[Stored entries]
§ §

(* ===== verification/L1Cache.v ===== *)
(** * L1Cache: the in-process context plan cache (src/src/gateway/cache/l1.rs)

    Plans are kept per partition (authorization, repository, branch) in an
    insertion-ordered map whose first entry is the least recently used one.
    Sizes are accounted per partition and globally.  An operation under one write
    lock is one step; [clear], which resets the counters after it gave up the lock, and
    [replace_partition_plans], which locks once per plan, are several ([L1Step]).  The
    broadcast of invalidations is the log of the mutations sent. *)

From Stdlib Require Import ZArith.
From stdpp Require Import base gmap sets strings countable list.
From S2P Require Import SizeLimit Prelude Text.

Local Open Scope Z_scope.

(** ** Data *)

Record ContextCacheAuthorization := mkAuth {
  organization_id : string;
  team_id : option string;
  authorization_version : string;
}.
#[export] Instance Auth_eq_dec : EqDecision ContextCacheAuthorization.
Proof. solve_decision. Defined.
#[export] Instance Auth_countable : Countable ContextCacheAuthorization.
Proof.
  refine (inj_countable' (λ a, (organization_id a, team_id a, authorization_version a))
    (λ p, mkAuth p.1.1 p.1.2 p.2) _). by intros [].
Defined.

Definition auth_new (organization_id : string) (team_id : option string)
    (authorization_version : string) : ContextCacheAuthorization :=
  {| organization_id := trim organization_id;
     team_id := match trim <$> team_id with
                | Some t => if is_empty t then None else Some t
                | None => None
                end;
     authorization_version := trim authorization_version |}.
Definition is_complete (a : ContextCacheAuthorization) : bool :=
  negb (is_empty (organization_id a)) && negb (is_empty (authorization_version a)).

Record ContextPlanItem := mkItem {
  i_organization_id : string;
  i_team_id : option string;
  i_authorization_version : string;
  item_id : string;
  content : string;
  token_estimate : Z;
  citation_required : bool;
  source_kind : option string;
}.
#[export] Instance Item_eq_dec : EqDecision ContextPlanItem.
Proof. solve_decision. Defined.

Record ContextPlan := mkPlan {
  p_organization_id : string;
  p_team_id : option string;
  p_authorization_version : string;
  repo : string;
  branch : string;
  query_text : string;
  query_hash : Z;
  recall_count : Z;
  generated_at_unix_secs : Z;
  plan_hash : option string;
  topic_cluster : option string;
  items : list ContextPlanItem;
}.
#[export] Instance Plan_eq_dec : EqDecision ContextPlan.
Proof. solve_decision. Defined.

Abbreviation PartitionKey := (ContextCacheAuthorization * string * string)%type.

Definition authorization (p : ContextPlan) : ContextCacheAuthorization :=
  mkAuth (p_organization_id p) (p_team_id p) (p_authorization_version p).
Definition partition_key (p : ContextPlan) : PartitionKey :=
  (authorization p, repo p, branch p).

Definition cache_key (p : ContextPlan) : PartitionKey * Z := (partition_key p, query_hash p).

§ §

Would you state how many lines of the data above hold the string "From"? Reply with the number alone.

3